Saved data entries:
------------------------------------------------------------------------

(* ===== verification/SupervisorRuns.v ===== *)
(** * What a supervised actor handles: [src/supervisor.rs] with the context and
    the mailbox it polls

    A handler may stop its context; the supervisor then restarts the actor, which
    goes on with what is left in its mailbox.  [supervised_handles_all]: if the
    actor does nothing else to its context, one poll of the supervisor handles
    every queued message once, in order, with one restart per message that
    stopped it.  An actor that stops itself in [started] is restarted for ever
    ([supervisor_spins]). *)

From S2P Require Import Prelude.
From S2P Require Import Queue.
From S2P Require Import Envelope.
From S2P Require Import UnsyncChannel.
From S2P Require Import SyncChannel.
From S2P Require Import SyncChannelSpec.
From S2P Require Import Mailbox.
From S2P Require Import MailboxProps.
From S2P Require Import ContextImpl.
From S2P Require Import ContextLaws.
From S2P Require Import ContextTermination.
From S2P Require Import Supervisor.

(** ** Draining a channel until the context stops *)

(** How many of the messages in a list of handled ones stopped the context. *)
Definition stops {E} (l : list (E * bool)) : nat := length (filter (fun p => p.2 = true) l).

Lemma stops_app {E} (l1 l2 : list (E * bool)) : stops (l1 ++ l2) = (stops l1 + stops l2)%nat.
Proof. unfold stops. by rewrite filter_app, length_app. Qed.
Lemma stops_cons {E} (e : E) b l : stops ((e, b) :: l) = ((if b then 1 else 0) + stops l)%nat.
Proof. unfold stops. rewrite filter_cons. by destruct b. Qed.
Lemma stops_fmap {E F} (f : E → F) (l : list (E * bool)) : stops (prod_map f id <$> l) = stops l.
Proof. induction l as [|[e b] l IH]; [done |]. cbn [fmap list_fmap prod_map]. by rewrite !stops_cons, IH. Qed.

------------------------------------------------------------------------

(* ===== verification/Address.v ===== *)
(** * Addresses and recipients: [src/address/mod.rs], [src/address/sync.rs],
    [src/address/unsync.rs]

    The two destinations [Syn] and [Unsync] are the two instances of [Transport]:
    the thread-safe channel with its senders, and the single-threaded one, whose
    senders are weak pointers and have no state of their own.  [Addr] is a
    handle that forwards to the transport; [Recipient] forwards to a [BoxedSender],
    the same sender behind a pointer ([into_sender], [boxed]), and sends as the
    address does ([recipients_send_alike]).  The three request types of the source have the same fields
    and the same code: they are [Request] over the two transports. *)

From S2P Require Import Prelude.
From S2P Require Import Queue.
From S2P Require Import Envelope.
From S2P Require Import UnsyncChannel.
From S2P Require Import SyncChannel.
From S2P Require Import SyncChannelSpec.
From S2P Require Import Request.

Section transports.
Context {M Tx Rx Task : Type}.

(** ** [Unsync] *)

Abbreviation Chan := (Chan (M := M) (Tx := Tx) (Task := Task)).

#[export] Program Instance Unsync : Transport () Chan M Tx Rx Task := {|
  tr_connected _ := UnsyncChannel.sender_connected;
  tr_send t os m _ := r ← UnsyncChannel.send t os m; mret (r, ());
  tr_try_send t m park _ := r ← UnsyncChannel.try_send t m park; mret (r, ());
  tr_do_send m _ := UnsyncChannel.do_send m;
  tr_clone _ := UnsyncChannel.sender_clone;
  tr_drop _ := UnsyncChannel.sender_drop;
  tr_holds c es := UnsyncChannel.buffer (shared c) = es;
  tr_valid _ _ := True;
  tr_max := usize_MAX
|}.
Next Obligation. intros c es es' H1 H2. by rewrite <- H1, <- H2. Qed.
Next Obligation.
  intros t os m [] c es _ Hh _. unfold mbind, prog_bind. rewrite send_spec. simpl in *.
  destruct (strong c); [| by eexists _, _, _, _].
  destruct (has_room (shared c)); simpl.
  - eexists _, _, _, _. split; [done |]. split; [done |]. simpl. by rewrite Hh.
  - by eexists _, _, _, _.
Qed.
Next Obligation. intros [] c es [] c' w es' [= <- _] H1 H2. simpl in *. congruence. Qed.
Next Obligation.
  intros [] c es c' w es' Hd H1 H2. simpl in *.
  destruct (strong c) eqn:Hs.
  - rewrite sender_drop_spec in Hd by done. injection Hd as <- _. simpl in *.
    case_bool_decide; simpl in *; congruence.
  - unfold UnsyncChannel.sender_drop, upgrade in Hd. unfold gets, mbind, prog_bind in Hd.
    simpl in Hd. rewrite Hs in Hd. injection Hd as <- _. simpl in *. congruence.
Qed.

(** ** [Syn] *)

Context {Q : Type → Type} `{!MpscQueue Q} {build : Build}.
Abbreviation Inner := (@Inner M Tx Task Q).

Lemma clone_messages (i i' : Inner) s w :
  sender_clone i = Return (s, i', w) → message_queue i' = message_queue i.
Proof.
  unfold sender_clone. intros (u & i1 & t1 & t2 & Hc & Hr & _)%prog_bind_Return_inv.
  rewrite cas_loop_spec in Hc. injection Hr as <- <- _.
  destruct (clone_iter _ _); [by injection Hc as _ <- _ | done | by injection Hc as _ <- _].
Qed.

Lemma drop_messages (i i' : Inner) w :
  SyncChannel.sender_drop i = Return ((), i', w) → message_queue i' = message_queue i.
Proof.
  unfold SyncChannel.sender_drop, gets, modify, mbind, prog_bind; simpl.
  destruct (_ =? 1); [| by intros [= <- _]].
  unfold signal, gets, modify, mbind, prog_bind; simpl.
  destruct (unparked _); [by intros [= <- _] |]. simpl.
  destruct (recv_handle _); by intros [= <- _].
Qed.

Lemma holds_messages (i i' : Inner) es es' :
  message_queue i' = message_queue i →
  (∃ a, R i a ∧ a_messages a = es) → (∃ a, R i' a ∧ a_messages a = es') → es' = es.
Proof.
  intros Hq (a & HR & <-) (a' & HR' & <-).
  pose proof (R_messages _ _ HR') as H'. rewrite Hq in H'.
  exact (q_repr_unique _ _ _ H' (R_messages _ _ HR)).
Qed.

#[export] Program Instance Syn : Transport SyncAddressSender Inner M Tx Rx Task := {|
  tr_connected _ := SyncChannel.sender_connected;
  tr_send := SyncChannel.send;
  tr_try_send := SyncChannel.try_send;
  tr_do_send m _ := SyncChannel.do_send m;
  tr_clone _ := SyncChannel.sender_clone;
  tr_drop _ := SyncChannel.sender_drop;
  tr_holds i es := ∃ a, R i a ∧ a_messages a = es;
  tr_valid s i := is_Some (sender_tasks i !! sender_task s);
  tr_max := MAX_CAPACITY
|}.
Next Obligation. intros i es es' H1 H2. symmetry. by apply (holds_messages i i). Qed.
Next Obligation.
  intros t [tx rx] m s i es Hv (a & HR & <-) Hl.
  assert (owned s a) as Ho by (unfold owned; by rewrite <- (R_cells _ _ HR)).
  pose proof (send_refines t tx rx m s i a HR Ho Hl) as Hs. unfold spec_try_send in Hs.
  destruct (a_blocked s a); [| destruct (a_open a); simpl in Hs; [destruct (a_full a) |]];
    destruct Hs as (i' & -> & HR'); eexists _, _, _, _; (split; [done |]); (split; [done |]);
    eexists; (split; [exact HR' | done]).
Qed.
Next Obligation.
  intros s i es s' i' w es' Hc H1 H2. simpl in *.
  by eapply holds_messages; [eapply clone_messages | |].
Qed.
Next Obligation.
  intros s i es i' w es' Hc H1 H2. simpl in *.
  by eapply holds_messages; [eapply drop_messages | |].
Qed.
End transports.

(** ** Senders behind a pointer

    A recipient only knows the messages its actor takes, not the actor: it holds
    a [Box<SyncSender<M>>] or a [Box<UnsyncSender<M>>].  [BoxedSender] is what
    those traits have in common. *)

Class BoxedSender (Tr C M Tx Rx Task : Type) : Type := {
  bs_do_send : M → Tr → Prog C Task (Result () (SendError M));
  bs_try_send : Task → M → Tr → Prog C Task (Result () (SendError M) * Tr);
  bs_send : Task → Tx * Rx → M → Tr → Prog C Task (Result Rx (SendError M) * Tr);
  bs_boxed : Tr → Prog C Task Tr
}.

------------------------------------------------------------------------

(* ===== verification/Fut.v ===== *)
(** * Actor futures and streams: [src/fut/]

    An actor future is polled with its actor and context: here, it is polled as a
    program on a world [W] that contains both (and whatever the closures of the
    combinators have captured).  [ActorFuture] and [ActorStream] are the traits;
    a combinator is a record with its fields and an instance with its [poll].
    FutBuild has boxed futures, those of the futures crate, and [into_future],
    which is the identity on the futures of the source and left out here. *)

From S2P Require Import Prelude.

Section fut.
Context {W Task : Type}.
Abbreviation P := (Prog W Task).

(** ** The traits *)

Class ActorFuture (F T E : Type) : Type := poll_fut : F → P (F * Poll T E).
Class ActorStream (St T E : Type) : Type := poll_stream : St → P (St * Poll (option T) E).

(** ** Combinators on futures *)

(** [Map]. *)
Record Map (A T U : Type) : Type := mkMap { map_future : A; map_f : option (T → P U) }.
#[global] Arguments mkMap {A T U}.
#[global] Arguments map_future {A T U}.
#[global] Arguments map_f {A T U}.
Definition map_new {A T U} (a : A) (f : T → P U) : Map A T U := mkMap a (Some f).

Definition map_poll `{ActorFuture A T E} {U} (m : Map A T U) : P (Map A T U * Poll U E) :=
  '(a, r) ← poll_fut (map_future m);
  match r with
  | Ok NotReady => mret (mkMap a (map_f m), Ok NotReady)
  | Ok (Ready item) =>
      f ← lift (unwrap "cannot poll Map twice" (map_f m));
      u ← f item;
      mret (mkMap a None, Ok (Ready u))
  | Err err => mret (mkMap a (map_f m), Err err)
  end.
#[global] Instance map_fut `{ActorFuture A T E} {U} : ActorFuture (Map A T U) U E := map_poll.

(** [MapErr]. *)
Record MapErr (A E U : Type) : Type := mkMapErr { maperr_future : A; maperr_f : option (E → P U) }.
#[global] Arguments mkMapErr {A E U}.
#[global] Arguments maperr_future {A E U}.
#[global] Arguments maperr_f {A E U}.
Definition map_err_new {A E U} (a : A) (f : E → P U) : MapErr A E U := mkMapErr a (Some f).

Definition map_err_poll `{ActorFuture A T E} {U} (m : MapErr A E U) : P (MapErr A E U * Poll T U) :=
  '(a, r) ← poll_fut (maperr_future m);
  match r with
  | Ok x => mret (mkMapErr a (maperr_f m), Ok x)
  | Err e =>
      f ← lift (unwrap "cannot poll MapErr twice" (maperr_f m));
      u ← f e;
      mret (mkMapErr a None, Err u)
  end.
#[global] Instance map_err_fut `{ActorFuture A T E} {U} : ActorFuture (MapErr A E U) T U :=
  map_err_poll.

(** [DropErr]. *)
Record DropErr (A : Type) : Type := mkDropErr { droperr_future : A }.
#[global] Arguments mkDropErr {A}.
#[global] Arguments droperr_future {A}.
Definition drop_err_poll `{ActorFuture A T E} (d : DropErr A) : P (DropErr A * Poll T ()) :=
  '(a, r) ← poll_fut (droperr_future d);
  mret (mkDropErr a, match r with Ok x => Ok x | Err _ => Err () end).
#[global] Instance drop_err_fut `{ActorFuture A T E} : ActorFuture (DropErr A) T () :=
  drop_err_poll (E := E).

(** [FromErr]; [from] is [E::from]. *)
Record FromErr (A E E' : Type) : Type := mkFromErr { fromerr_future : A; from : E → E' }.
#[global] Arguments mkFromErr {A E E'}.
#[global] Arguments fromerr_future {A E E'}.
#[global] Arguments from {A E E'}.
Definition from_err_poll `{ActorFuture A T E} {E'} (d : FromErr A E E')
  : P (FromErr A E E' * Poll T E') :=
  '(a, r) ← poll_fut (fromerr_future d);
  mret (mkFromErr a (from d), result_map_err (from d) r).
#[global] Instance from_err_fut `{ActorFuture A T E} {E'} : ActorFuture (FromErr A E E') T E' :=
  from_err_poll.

------------------------------------------------------------------------

◆ Exercise description: How many lines in the entries include "mret"? Only the number is wanted.

◆ Solution to the exercise: 9